Pitzer College Professor Invites the Public to Online Class to Learn About YouTube, the Popular Videosharing Website

Claremont, Calif. (September 4, 2007)—Today Alexandra Juhasz, Pitzer College Professor of Media Studies, and enthusiastic students from The Claremont Colleges will commence a pedagogic experiment focusing on the potentials and limits of digital media culture. Her course meets Tuesdays and Thursdays from noon to 1:10 p.m. The public is invited to watch the class or participate at www.youtube.com/MediaPraxisme.

The first university class entirely about, and primarily occurring on YouTube, the class will be largely student controlled, mirroring the structure of the site under inquiry. The ground rules are simple and few. All the class work and assignments (reading, writing, viewing, and video production) must occur on and about YouTube. The class sessions, syllabus and other materials will also be filmed and posted. Before leaving YouTube (for instance, to read scholarly writing about digital learning or corporate media control), a student-authored statement of rationale must be voted on favorably by more than half of the enrolled class members.

Professor Juhasz, an avowed YouTube skeptic and champion of democratic media said, “I decided to offer the course to learn what the fuss was all about. After finding myself decidedly under-whelmed by the offerings on YouTube, I wanted my students and the on-line community (digital boosters from a generation where on-line experience is integrated into their ways of knowing and being) to have the opportunity to learn more– and teach me–about the potential (and pitfalls) of corporate-sponsored democratic media expression.”

After committing to the “experience,” as she describes her class, Juhasz began researching YouTube, and has since presented her largely pessimistic findings at the May 2007 meetings of the International Communications Association, and in a chapter called “Documentary on YouTube: The Failure of the Direct Cinema of the Slogan” for the collection, Re-Thinking Documentary, ed. Thomas Austin (to be published by McGraw Hill, 2008). Excerpts from her work will be made available after September 4 as course materials on YouTube, and on her blog about activist media, MEDIA PRAXIS:https://aljean.wordpress.com.
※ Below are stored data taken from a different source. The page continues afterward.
(* ===== verification/Bubble.v ===== *)
(** * A field bubble

    Models the component [DraggableBubble]
    ([src/src/components/EditMode/DraggableBubble.tsx]): its props, and
    what it renders from them: where the bubble starts and where it
    settles, the delays of its entrance, its stacking order, the variant of
    its style, its label, and the formatted value shown beside the label
    while the bubble is dragged.  The component has no state; its two
    handlers are the props [onDragStart] (called with the identifier of the
    item) and [onDragEnd].

    Durations and delays are exact rationals, in seconds, where the source
    has decimal literals.  A position is kept as the [Place] of [Layout]
    with the factor it is multiplied by. *)

From Stdlib Require Import QArith.
From S2P Require Import Prelude Fields Assignment Layout.

Local Close Scope Q_scope.
Local Open Scope list_scope.

(** ** Props *)

(** [interface DraggableBubbleProps], without the three function props;
    [index] is optional. *)
Record BubbleProps := mkBubbleProps {
  bprop_item : DraggableInfo;
  bprop_position : Place;
  bprop_isDragging : bool;
  bprop_showPreview : bool;
  bprop_index : option Z
}.

(** ** What is rendered *)

(** [calc(50% + ${position.x * k}px)] and the same for [y]: the place and
    the factor [k]. *)
Record Anchor := mkAnchor {
  an_factor : Q;
  an_place : Place
}.

(** The rendered bubble. *)
Record BubbleView := mkBubbleView {
  bv_key : string;
  bv_layoutId : string;
  bv_initial : Anchor;
  bv_animate : Anchor;
  bv_delay : Q;
  bv_zIndex : Z;
  bv_scaleDelay : Q;
  bv_opacityDelay : Q;
  bv_filterDelay : Q;
  bv_className : string;
  bv_boxShadow : string;
  bv_label : string;
  bv_preview : option string
}.

(** [index * 0.08] *)
Definition staggerDelay (index : Z) : Q := inject_Z index * (2 # 25).

(** [isDragging ? 100 : 10] *)
Definition bubbleZIndex (isDragging : bool) : Z :=
  if isDragging then 100 else 10.

(** The line break and the indentation inside the template literal of
    [className]. *)
Definition class_break : string :=
  String (Ascii.ascii_of_nat 10) "          ".

(** The [className] of the inner element. *)
Definition bubbleClassName (isMobile isDragging : bool) : string :=
  ("pointer-events-auto cursor-grab active:cursor-grabbing " +:+
   (if isMobile then "px-4 py-2" else "px-6 py-3") +:+
   " rounded-full " +:+ class_break +:+
   "shadow-lg backdrop-blur-sm transition-all " +:+
   (if isDragging
    then "bg-gradient-to-r from-indigo-600/80 to-purple-700/80 scale-110 shadow-2xl opacity-60"
    else "bg-gradient-to-r from-indigo-500 to-purple-600 hover:from-indigo-600 hover:to-purple-700 border border-white/10") +:+
   " text-white font-medium " +:+
   (if isMobile then "text-sm" else ""))%string.

(** [style.boxShadow] of the inner element. *)
Definition bubbleBoxShadow (isDragging : bool) : string :=
  if isDragging
  then "0 20px 40px rgba(0,0,0,0.4), 0 0 40px rgba(99, 102, 241, 0.6)"
  else "0 4px 20px rgba(0,0,0,0.2)".

Section render.
Context (isMobile : bool).
Context (formatValue : string → JsValue → res string).

(** [showPreview && isDragging && <span>{formatValue(...)}</span>] *)
Definition bubblePreview (book : AudioBook) (p : BubbleProps)
    : res (option string) :=
  if bprop_showPreview p && bprop_isDragging p then
    res_map Some
      (formatValue (di_id (bprop_item p))
         (book_get book (di_id (bprop_item p))))
  else Ok None.

(** The render of [DraggableBubble]; [index] defaults to [0]. *)
Definition renderBubble (book : AudioBook) (p : BubbleProps)
    : res BubbleView :=
  let index := default 0%Z (bprop_index p) in
  res_map
    (mkBubbleView (di_id (bprop_item p))
       ("bubble-" +:+ di_id (bprop_item p))
       (mkAnchor (1 # 10) (bprop_position p))
       (mkAnchor 1 (bprop_position p))
       (staggerDelay index)
       (bubbleZIndex (bprop_isDragging p))
       (staggerDelay index)
       (staggerDelay index + (1 # 10))%Q
       (staggerDelay index)
       (bubbleClassName isMobile (bprop_isDragging p))
       (bubbleBoxShadow (bprop_isDragging p))
       (di_label (bprop_item p)))
    (bubblePreview book p).

End render.

(** ** The entrance *)

Section entrance.
Implicit Types (i j : Z).

Lemma staggerDelay_lt i j : (i < j)%Z → (staggerDelay i < staggerDelay j)%Q.
Proof.
  intros Hij. unfold staggerDelay, Qlt. simpl. lia.
Qed.

Lemma staggerDelay_inj i j : (staggerDelay i == staggerDelay j)%Q → i = j.
Proof.
  unfold staggerDelay, Qeq. simpl. lia.
Qed.

Lemma staggerDelay_nonneg i : (0 ≤ i)%Z → (0 <= staggerDelay i)%Q.
Proof.
  intros Hi. unfold staggerDelay, Qle. simpl. lia.
Qed.

(** A bubble starts to fade in after the bubble that follows it has
    started to grow: a step of the stagger is shorter than the extra delay
    of the opacity. *)
Lemma opacity_after_next_scale i :
  (staggerDelay (i + 1) < staggerDelay i + (1 # 10))%Q.
Proof.
  unfold staggerDelay, Qlt, Qplus. simpl. lia.
Qed.

End entrance.

(** ** The render *)

Section render_lemmas.
Context (isMobile : bool).
Context (formatValue : string → JsValue → res string).
Context (book : AudioBook).
Implicit Types (p : BubbleProps) (v : BubbleView).

Lemma bubblePreview_hidden p :
  bprop_showPreview p && bprop_isDragging p = false →
  bubblePreview formatValue book p = Ok None.
Proof. unfold bubblePreview. by intros ->. Qed.

Lemma bubblePreview_shown p :
  bprop_showPreview p && bprop_isDragging p = true →
  bubblePreview formatValue book p =
  res_map Some
    (formatValue (di_id (bprop_item p)) (book_get book (di_id (bprop_item p)))).
Proof. unfold bubblePreview. by intros ->. Qed.

(** A bubble that is not being dragged renders whatever the formatter
    does. *)
Lemma renderBubble_idle p :
  bprop_isDragging p = false →
  ∃ v, renderBubble isMobile formatValue book p = Ok v ∧
       bv_preview v = None ∧ bv_zIndex v = 10%Z.
Proof.
  intros Hd. unfold renderBubble.
  rewrite bubblePreview_hidden by (rewrite Hd; apply andb_false_r).
  rewrite Hd. by eexists.
Qed.

Lemma renderBubble_Ok p v :
  renderBubble isMobile formatValue book p = Ok v →
  bv_key v = di_id (bprop_item p) ∧
  bv_label v = di_label (bprop_item p) ∧
  bv_delay v = staggerDelay (default 0%Z (bprop_index p)) ∧
  bv_zIndex v = bubbleZIndex (bprop_isDragging p) ∧
  bv_className v = bubbleClassName isMobile (bprop_isDragging p) ∧
  an_place (bv_animate v) = bprop_position p ∧
  bubblePreview formatValue book p = Ok (bv_preview v).
Proof.
  unfold renderBubble, res_map.
  destruct (bubblePreview _ _ _) as [o|e]; [|done]. by intros [= <-].
Qed.

(** A bubble enters from a tenth of its position and settles there. *)
Lemma renderBubble_anchors p v :
  renderBubble isMobile formatValue book p = Ok v →
  bv_initial v = mkAnchor (1 # 10) (bprop_position p) ∧
  bv_animate v = mkAnchor 1 (bprop_position p).
Proof.
  unfold renderBubble, res_map.
  destruct (bubblePreview _ _ _) as [o|e]; [|done]. by intros [= <-].
Qed.

Lemma renderBubble_Throw p e :
  renderBubble isMobile formatValue book p = Throw e ↔
  bprop_showPreview p && bprop_isDragging p = true ∧
  formatValue (di_id (bprop_item p)) (book_get book (di_id (bprop_item p))) =
    Throw e.
Proof.
  unfold renderBubble, bubblePreview, res_map.
  destruct (bprop_showPreview p && bprop_isDragging p);
    [destruct (formatValue _ _)|]; (split; [intros [=]|intros [? [=]]]);
    by subst.
Qed.

End render_lemmas.
(* ===== verification/EditView.v ===== *)
(** * What the edit mode renders

    Models the render of [EditMode]
    ([src/src/components/EditMode/index.tsx], the [return] of the
    component): the preview of a touch drag, the preview container with
    the counter under it, the chips of the mobile layout or the bubbles of
    the desktop layout, and the save button.  The render is a function of
    the props, the state cells and the value of [useIsMobile]; it succeeds
    or throws what the formatter throws.

    The theorems connect the render with the machine of [EditMachine]: in
    every reachable session each descriptor is on screen exactly once, as a
    row or as a bubble; the field being dragged is a bubble; and the
    controls on screen are the events the machine offers. *)

From Stdlib Require Import QArith.
From stdpp Require Import gmap pretty.
From S2P Require Import Prelude Fields Assignment Preview EditMachine.
From S2P Require Import Format Row Layout Bubble.

Local Close Scope Q_scope.
Local Open Scope list_scope.
Local Open Scope js_scope.

(** ** The preview of a touch drag *)

(** The element that follows the finger: its [left] and [top], and the
    label of the dragged descriptor ([undefined] when there is none). *)
Record TouchPreview := mkTouchPreview {
  tp_left : Z;
  tp_top : Z;
  tp_label : option string
}.

(** [isDraggingTouch && touchDragPosition && draggedItem && <motion.div>] *)
Definition touchPreview (draggables : list DraggableInfo) (s : EditState)
    : option TouchPreview :=
  if isDraggingTouch s then
    match touchDragPosition s, draggedItem s with
    | Some pos, Some item =>
        if js_truthy_string item then
          Some (mkTouchPreview (pos_x pos - 40) (pos_y pos - 20)
                  (di_label <$> find_draggable draggables item))
        else None
    | _, _ => None
    end
  else None.

(** ** The counter *)

(** [{activeContainer.length}/5 selected] *)
Definition counterText (s : EditState) : string :=
  pretty (length (activeContainer s)) +:+ "/5 selected".
(* ===== verification/Geometry.v ===== *)
(** * The coordinates of the bubbles

    [updatePositions] of [EditMode] ([src/src/components/EditMode/index.tsx])
    gives every visible bubble the point
    [{ x: Math.cos(angle) * radius, y: Math.sin(angle) * radius }] with
    [angle = visibleIndex * angleStep - Math.PI / 2], and
    [DraggableBubble] ([src/src/components/EditMode/DraggableBubble.tsx])
    lets the bubble enter from [position * 0.1] and settle at [position].
    [Layout] keeps what determines a point; this file evaluates it.

    Coordinates are real numbers and [Math.cos], [Math.sin] and [Math.PI]
    are the cosine, the sine and the number pi: the rounding of the
    source's binary floating point arithmetic is not modelled, so an
    equation of this file holds in the source up to that rounding.

    The theorems: every point lies on the circle of the layout's radius
    around the centre of the preview, the first bubble at its top; two
    bubbles of one layout are at different points; the angle is the
    rational number of turns of [Layout]; a bubble enters from the circle
    of a tenth of the radius, on the ray of the point where it settles. *)

From Stdlib Require Import Reals Lra QArith Qreals.
From stdpp Require Import gmap.
From S2P Require Import Prelude Fields Assignment Layout Bubble EditView.

Local Close Scope Q_scope.
Local Open Scope R_scope.

(** ** Points *)

(** [{ x: number; y: number }] *)
Record Point := mkPoint { pt_x : R; pt_y : R }.

(** [(2 * Math.PI) / visibleBubbles.length] *)
Definition angleStepR (count : nat) : R := 2 * PI / INR count.

(** [visibleIndex * angleStep - Math.PI / 2] *)
Definition angle (p : BubblePosition) : R :=
  INR (bp_visibleIndex p) * angleStepR (bp_count p) - PI / 2.

(** [{ x: Math.cos(angle) * radius, y: Math.sin(angle) * radius }] *)
Definition pointOfPosition (p : BubblePosition) : Point :=
  mkPoint (cos (angle p) * IZR (bp_radius p))
    (sin (angle p) * IZR (bp_radius p)).

(** The value of [positions[item.id] || { x: 0, y: 0 }]. *)
Definition placePoint (pl : Place) : Point :=
  match pl with
  | AtCentre => mkPoint 0 0
  | OnCircle p => pointOfPosition p
  end.

(** The offsets of [calc(50% + ${position.x * k}px)] and
    [calc(50% + ${position.y * k}px)]. *)
Definition anchorPoint (a : Anchor) : Point :=
  mkPoint (pt_x (placePoint (an_place a)) * Q2R (an_factor a))
    (pt_y (placePoint (an_place a)) * Q2R (an_factor a)).

(** The square of the distance of a point from the centre. *)
Definition norm2 (pt : Point) : R := Rsqr (pt_x pt) + Rsqr (pt_y pt).

(** ** Trigonometry *)

Section trigonometry.
Implicit Types (a b d r : R).

(** Within less than a full turn only the angle zero has cosine one. *)
Lemma cos_eq_1_turn d : - (2 * PI) < d < 2 * PI → cos d = 1 → d = 0.
Proof.
  pose proof PI_RGT_0 as Hpi. intros Hd Hcos.
  assert (∀ e, 0 <= e <= PI → cos e = 1 → e = 0) as Hhalf.
  { intros e He Hc. apply cos_inj; [done|lra|by rewrite cos_0]. }
  assert (∀ e, 0 <= e < 2 * PI → cos e = 1 → e = 0) as Hpos.
  { intros e He Hc. destruct (Rle_dec e PI) as [Hle|Hgt]; [apply Hhalf; lra|].
    assert (2 * PI - e = 0); [|lra].
    apply Hhalf; [lra|]. by rewrite cos_minus, cos_2PI, sin_2PI, Hc; lra. }
  destruct (Rle_dec 0 d) as [Hle|Hlt]; [apply Hpos; lra|].
  assert (- d = 0); [|lra]. apply Hpos; [lra|]. by rewrite cos_neg.
Qed.

(** Two angles less than a full turn apart with the same cosine and the
    same sine are the same. *)
Lemma angle_inj a b :
  - (2 * PI) < a - b < 2 * PI → cos a = cos b → sin a = sin b → a = b.
Proof.
  intros Hd Hc Hs. assert (a - b = 0); [|lra].
  apply cos_eq_1_turn; [done|].
  rewrite cos_minus, Hc, Hs. pose proof (sin2_cos2 b) as Hsq.
  unfold Rsqr in Hsq. lra.
Qed.

End trigonometry.

(** ** The points of a layout *)

Section points.
Implicit Types (p q : BubblePosition).

(** Every point is at the distance [radius] from the centre. *)
Lemma pointOfPosition_norm2 p :
  norm2 (pointOfPosition p) = Rsqr (IZR (bp_radius p)).
Proof.
  unfold norm2. simpl. rewrite !Rsqr_mult, <-Rmult_plus_distr_r.
  rewrite Rplus_comm, sin2_cos2. lra.
Qed.

(** The first slot is at the top of the circle. *)
Lemma pointOfPosition_first p :
  bp_visibleIndex p = 0%nat →
  pointOfPosition p = mkPoint 0 (- IZR (bp_radius p)).
Proof.
  intros Hi. unfold pointOfPosition, angle. rewrite Hi. simpl.
  replace (0 * angleStepR (bp_count p) - PI / 2) with (- (PI / 2)) by lra.
  rewrite cos_neg, sin_neg, cos_PI2, sin_PI2. f_equal; lra.
Qed.

(** The angle in radians is the number of turns of [Layout]. *)
Lemma angle_turns p :
  (0 < bp_count p)%nat → angle p = 2 * PI * Q2R (bubble_turns p).
Proof.
  intros Hn. unfold angle, angleStepR, bubble_turns, angleStep.
  rewrite Q2R_minus, Q2R_mult. unfold Q2R. simpl.
  rewrite Zpos_of_nat, <-!INR_IZR_INZ by done.
  assert (INR (bp_count p) ≠ 0) by (apply not_0_INR; lia).
  field. done.
Qed.

(** The angles of two slots of one layout are less than a turn apart. *)
Lemma angle_diff p q :
  bp_count p = bp_count q →
  (bp_visibleIndex p < bp_count p)%nat → (bp_visibleIndex q < bp_count q)%nat →
  angle p - angle q =
    (INR (bp_visibleIndex p) - INR (bp_visibleIndex q)) *
    angleStepR (bp_count p) ∧
  - (2 * PI) < angle p - angle q < 2 * PI.
Proof.
  intros Hc Hp Hq. rewrite <-Hc in Hq. unfold angle. rewrite <-Hc.
  split; [lra|]. unfold angleStepR.
  pose proof PI_RGT_0 as Hpi.
  assert (0 < INR (bp_count p)) as Hn by (apply lt_0_INR; lia).
  apply lt_INR in Hp, Hq.
  pose proof (pos_INR (bp_visibleIndex p)).
  pose proof (pos_INR (bp_visibleIndex q)).
  replace (INR (bp_visibleIndex p) * (2 * PI / INR (bp_count p)) - PI / 2 -
           (INR (bp_visibleIndex q) * (2 * PI / INR (bp_count p)) - PI / 2))
    with ((INR (bp_visibleIndex p) - INR (bp_visibleIndex q)) /
          INR (bp_count p) * (2 * PI)) by (field; lra).
  assert (-1 < (INR (bp_visibleIndex p) - INR (bp_visibleIndex q)) /
               INR (bp_count p) < 1) as [? ?].
  { split.
    - apply Rmult_lt_reg_r with (INR (bp_count p)); [done|].
      unfold Rdiv. rewrite Rmult_assoc, Rinv_l by lra. lra.
    - apply Rmult_lt_reg_r with (INR (bp_count p)); [done|].
      unfold Rdiv. rewrite Rmult_assoc, Rinv_l by lra. lra. }
  split; nra.
Qed.

(** Two slots of one layout with the same point are the same slot. *)
Lemma pointOfPosition_inj p q :
  bp_count p = bp_count q → bp_radius p = bp_radius q → bp_radius p ≠ 0%Z →
  (bp_visibleIndex p < bp_count p)%nat → (bp_visibleIndex q < bp_count q)%nat →
  pointOfPosition p = pointOfPosition q →
  bp_visibleIndex p = bp_visibleIndex q.
Proof.
  intros Hc Hr Hr0 Hp Hq [= Hx Hy]. rewrite <-Hr in Hx, Hy.
  assert (IZR (bp_radius p) ≠ 0) as Hr1 by (by apply not_0_IZR).
  apply Rmult_eq_reg_r in Hx, Hy; [|done..].
  destruct (angle_diff p q Hc Hp Hq) as [Hd Hlt].
  pose proof (angle_inj _ _ Hlt Hx Hy) as Heq.
  assert (0 < INR (bp_count p)) as Hn by (apply lt_0_INR; lia).
  pose proof PI_RGT_0 as Hpi.
  assert ((INR (bp_visibleIndex p) - INR (bp_visibleIndex q)) *
          angleStepR (bp_count p) = 0) as Hz by lra.
  apply Rmult_integral in Hz as [Hz|Hz].
  - apply INR_eq. lra.
  - unfold angleStepR in Hz. exfalso.
    assert (0 < 2 * PI / INR (bp_count p)); [|lra].
    apply Rdiv_lt_0_compat; lra.
Qed.

End points.

(** ** The points of the bubbles on screen *)

Section layout_points.
Context (isMobile : bool) (ds : list DraggableInfo) (active : list string).
Implicit Types (id : string) (p q : BubblePosition).

(** The coordinates of a point of the circle are within the radius. *)
Lemma pointOfPosition_bounded p :
  (0 <= bp_radius p)%Z →
  - IZR (bp_radius p) <= pt_x (pointOfPosition p) <= IZR (bp_radius p) ∧
  - IZR (bp_radius p) <= pt_y (pointOfPosition p) <= IZR (bp_radius p).
Proof.
  intros Hr%IZR_le. simpl.
  pose proof (COS_bound (angle p)). pose proof (SIN_bound (angle p)).
  split; split; nra.
Qed.

Lemma layoutRadius_pos : (0 < layoutRadius isMobile)%Z.
Proof. by destruct isMobile. Qed.

(** C37: the bubbles of a layout lie on the circle of the layout's radius
    (120 px on a narrow viewport, 420 px on a wide one) around the centre
    of the preview, so neither coordinate exceeds the radius, and no two
    bubbles are at the same point. *)
Theorem bubbles_on_circle id1 id2 p q :
  newPositions isMobile ds active !! id1 = Some p →
  newPositions isMobile ds active !! id2 = Some q →
  norm2 (pointOfPosition p) = Rsqr (IZR (layoutRadius isMobile)) ∧
  (- IZR (layoutRadius isMobile) <= pt_x (pointOfPosition p)
     <= IZR (layoutRadius isMobile)) ∧
  (- IZR (layoutRadius isMobile) <= pt_y (pointOfPosition p)
     <= IZR (layoutRadius isMobile)) ∧
  (pointOfPosition p = pointOfPosition q → id1 = id2).
Proof.
  rewrite !newPositions_lookup.
  intros (Hc & Hr & Hlt & d & Hd & <-)%pointOf_Some
         (Hc' & Hr' & Hlt' & d' & Hd' & <-)%pointOf_Some.
  pose proof layoutRadius_pos as Hpos.
  rewrite pointOfPosition_norm2, <-Hr.
  split_and!; [done|apply pointOfPosition_bounded; lia..|].
  intros Heq. apply pointOfPosition_inj in Heq; [|lia..].
  rewrite Heq in Hd. congruence.
Qed.

End layout_points.

(** ** The entrance of a bubble *)

Section entrance.
Context `{Formatter}.
Context (isMobile : bool) (ds : list DraggableInfo) (book : AudioBook).
Implicit Types (s : EditState) (b : BubbleView).

Lemma anchorPoint_scale (k : Q) (pl : Place) :
  norm2 (anchorPoint (mkAnchor k pl)) = Rsqr (Q2R k) * norm2 (placePoint pl).
Proof. unfold norm2, anchorPoint. simpl. rewrite !Rsqr_mult. lra. Qed.

(** Once the layout is up to date, every bubble on screen settles on
    the circle of the layout's radius and enters from the circle of a
    tenth of that radius, on the ray from the centre to the point where it
    settles. *)
Theorem bubble_entrance s bubbles b :
  desktopBubbles isMobile fmt ds book
    (newPositions isMobile ds (activeContainer s)) s = Ok bubbles →
  b ∈ bubbles →
  norm2 (anchorPoint (bv_animate b)) = Rsqr (IZR (layoutRadius isMobile)) ∧
  norm2 (anchorPoint (bv_initial b)) =
    Rsqr (IZR (layoutRadius isMobile) / 10) ∧
  pt_x (anchorPoint (bv_initial b)) = pt_x (anchorPoint (bv_animate b)) / 10 ∧
  pt_y (anchorPoint (bv_initial b)) = pt_y (anchorPoint (bv_animate b)) / 10.
Proof.
  intros Hb Hin. apply js_map_res_Ok in Hb.
  apply list_elem_of_lookup_1 in Hin as [i Hi].
  destruct (Forall2_lookup_r _ _ _ i b Hb Hi) as (item & Hitem & Hv).
  apply renderBubble_anchors in Hv as [-> ->].
  apply list_elem_of_lookup_2, list_elem_of_fmap_2 with (f := di_id) in Hitem.
  apply (pointOf_is_Some isMobile) in Hitem as [p Hp].
  rewrite !anchorPoint_scale. unfold anchorPoint. simpl.
  unfold bubblePlace. rewrite newPositions_lookup, Hp. simpl.
  apply pointOf_Some in Hp as (_ & Hr & _).
  rewrite pointOfPosition_norm2, Hr. unfold Q2R, Rsqr, Rdiv. simpl.
  split_and!; lra.
Qed.

End entrance.

(** ** Worked examples *)

(** The first bubble of the default layout is at the top of the circle. *)
Lemma first_bubble_top :
  placePoint
    (bubblePlace (newPositions false initialDraggables defaultFields)
       "numberOfReviews") = mkPoint 0 (-420).
Proof.
  replace (bubblePlace _ _) with (OnCircle (mkBubblePosition 0 10 420))
    by by_compute.
  exact (pointOfPosition_first (mkBubblePosition 0 10 420) eq_refl).
Qed.

Lemma bubbles_on_circle_witness :
  norm2 (pointOfPosition (mkBubblePosition 0 10 420)) = Rsqr 420 ∧
  (- 420 <= pt_x (pointOfPosition (mkBubblePosition 0 10 420)) <= 420) ∧
  (- 420 <= pt_y (pointOfPosition (mkBubblePosition 0 10 420)) <= 420) ∧
  (pointOfPosition (mkBubblePosition 0 10 420) =
   pointOfPosition (mkBubblePosition 9 10 420) →
   "numberOfReviews"%string = "topicTags"%string).
Proof.
  apply (bubbles_on_circle false initialDraggables defaultFields
           "numberOfReviews" "topicTags"); by_compute.
Defined.

Lemma bubble_entrance_witness :
  ∃ bubbles,
    desktopBubbles false (@fmt example_formatter) initialDraggables
      (example_book "A") (newPositions false initialDraggables defaultFields)
      default_state = Ok bubbles ∧
    ∀ b, b ∈ bubbles →
      norm2 (anchorPoint (bv_animate b)) = Rsqr 420 ∧
      norm2 (anchorPoint (bv_initial b)) = Rsqr (420 / 10) ∧
      pt_x (anchorPoint (bv_initial b)) =
        pt_x (anchorPoint (bv_animate b)) / 10 ∧
      pt_y (anchorPoint (bv_initial b)) =
        pt_y (anchorPoint (bv_animate b)) / 10.
Proof.
  eexists. split; [by_compute|]. intros b Hb.
  eapply (bubble_entrance (H := example_formatter) false initialDraggables
            (example_book "A") default_state); [by_compute|exact Hb].
Defined.
(** C24: closing the edit mode without a click on Save discards what was
    done in it: whatever the user dragged, removed or reordered, the
    carousel keeps the configuration and the index it had, and no timer is
    pending. *)
Theorem cancel_discards c mounts config sess0 evs sess' :
  isEditMode c = false → activeInfoFields c = config →
  open_session (Some config) = Ok sess0 →
  Forall (λ e, is_save e = false) evs →
  run_events isMobile ds evs sess0 = Some sess' →
  sys_run isMobile ds (SysOpen :: (SysEdit <$> evs) ++ [SysClose])
    (mkSystem c None mounts []) =
  Some (Ok (mkSystem c None (S mounts) [])).
Proof.
  intros Hclosed <- Hopen Hns Hrun.
  erewrite sys_run_cons; [|done|by simpl; rewrite Hopen].
  erewrite sys_run_app by (by apply sys_run_edits_nosave).
  erewrite sys_run_cons; [|by eexists|done]. simpl.
  by destruct c; simpl in *; subst.
Qed.

(** Events other than those of a save leave the saving flag alone. *)
Lemma isSaving_run_nosave evs sess sess' :
  Forall (λ e, is_save e = false) evs →
  run_events isMobile ds evs sess = Some sess' →
  isSaving (sess_state sess') = isSaving (sess_state sess).
Proof.
  revert sess. induction evs as [|e evs IH]; intros sess Hns; simpl.
  { by intros [= <-]. }
  apply Forall_cons in Hns as [He Hns]. case_decide; [|done].
  intros ->%IH; [|done]. destruct e; try done; simpl; by handler_cases.
Qed.

Lemma rebuild_events_nosave (current l : list string) :
  Forall (λ e, is_save e = false) (rebuild_events current l).
Proof.
  unfold rebuild_events. apply Forall_app. split.
  - by apply Forall_fmap, Forall_true.
  - generalize 0. induction l as [|x l IH]; intros k; simpl;
      repeat constructor. apply IH.
Qed.

(** A click on Save followed by the two delays, with nothing in between. *)
Lemma sys_run_save c i sess mounts :
  isSaving (sess_state sess) = false →
  activeContainer (sess_state sess) ⊆ field_ids ds →
  sys_run isMobile ds [SysEdit EvSaveClick; SysTimer 0; SysTimer 0]
    (mkSystem c (Some (i, sess)) mounts []) =
  Some (Ok (mkSystem
              (setIsEditMode false
                 (handleSaveConfig
                    (saveConfig ds (activeContainer (sess_state sess))) c))
              None mounts [])).
Proof.
  intros Hs Hsub.
  erewrite sys_run_cons; [|done|done].
  erewrite sys_run_cons; [|simpl; lia|apply fire_SaveDelay].
  erewrite sys_run_cons; [done|simpl; lia|by apply fire_CloseDelay].
Qed.

(** C9: every valid configuration can be put on the centre card.  From a
    state with the overlay closed and no timer pending, opening the edit
    mode, removing its rows, dragging the wanted fields in one after the
    other, clicking Save and letting the two delays pass is a run of the
    widget; it ends with the descriptors of the wanted fields stored in
    the carousel, in the wanted order, the overlay closed and no timer
    pending. *)
Theorem every_config_storable c mounts cfg l :
  ""%string ∉ field_ids ds →
  isEditMode c = false → activeInfoFields c = Some <$> cfg →
  config_ok ds (di_id <$> cfg) → config_ok ds l →
  sys_run isMobile ds
    (SysOpen :: (SysEdit <$> rebuild_events (di_id <$> cfg) l) ++
     [SysEdit EvSaveClick; SysTimer 0; SysTimer 0])
    (mkSystem c None mounts []) =
  Some (Ok (mkSystem
              (setIsEditMode false (handleSaveConfig (saveConfig ds l) c))
              None (S mounts) [])).
Proof.
  intros Hne Hclosed Hcfg Hok Hl.
  erewrite sys_run_cons;
    [|done|by simpl; rewrite Hcfg, open_session_Some].
  destruct (rebuild_events_run isMobile ds Hne
              (mkSession
                 (mkEditState (di_id <$> cfg) None None false false false
                    false None false) None) l)
    as (sess' & Hrun & Hactive & _); [done..|].
  pose proof (rebuild_events_nosave (di_id <$> cfg) l) as Hns.
  erewrite sys_run_app by (by apply sys_run_edits_nosave).
  rewrite sys_run_save, Hactive.
  - by destruct c.
  - by rewrite (isSaving_run_nosave _ _ _ Hns Hrun).
  - rewrite Hactive. apply Hl.
Qed.

(** C33: the second delay of a save is not tied to the edit mode that set
    it: when it fires it stores its configuration and closes the overlay
    that is open then, also one that was opened after the save. *)
Theorem stale_timer_closes_overlay sys k config cfg :
  sys_timers sys !! k = Some (CloseDelay config) → config = Some <$> cfg →
  ∃ sys',
    sys_transition ds (SysTimer k) sys = Ok sys' ∧
    sys_edit sys' = None ∧ isEditMode (sys_carousel sys') = false ∧
    activeInfoFields (sys_carousel sys') = config.
Proof.
  intros Hk ->. simpl. rewrite Hk. simpl. rewrite definedFields_Some. simpl.
  by eexists.
Qed.

End saving.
Although the themes of the course will be determined by what its students decide to learn from YouTube, Juhasz expects that critical ideas about Media Studies and contemporary culture will be raised, and that the course will be academically rigorous, if still entertaining for all who actively participate. As the class seriously undertakes Learning from YouTube, as an object, method and site of advanced education, complex contemporary concerns will be raised including on-line pedagogy, the tension between access and expertise, and the nature of forms of digital expression, control, and ownership.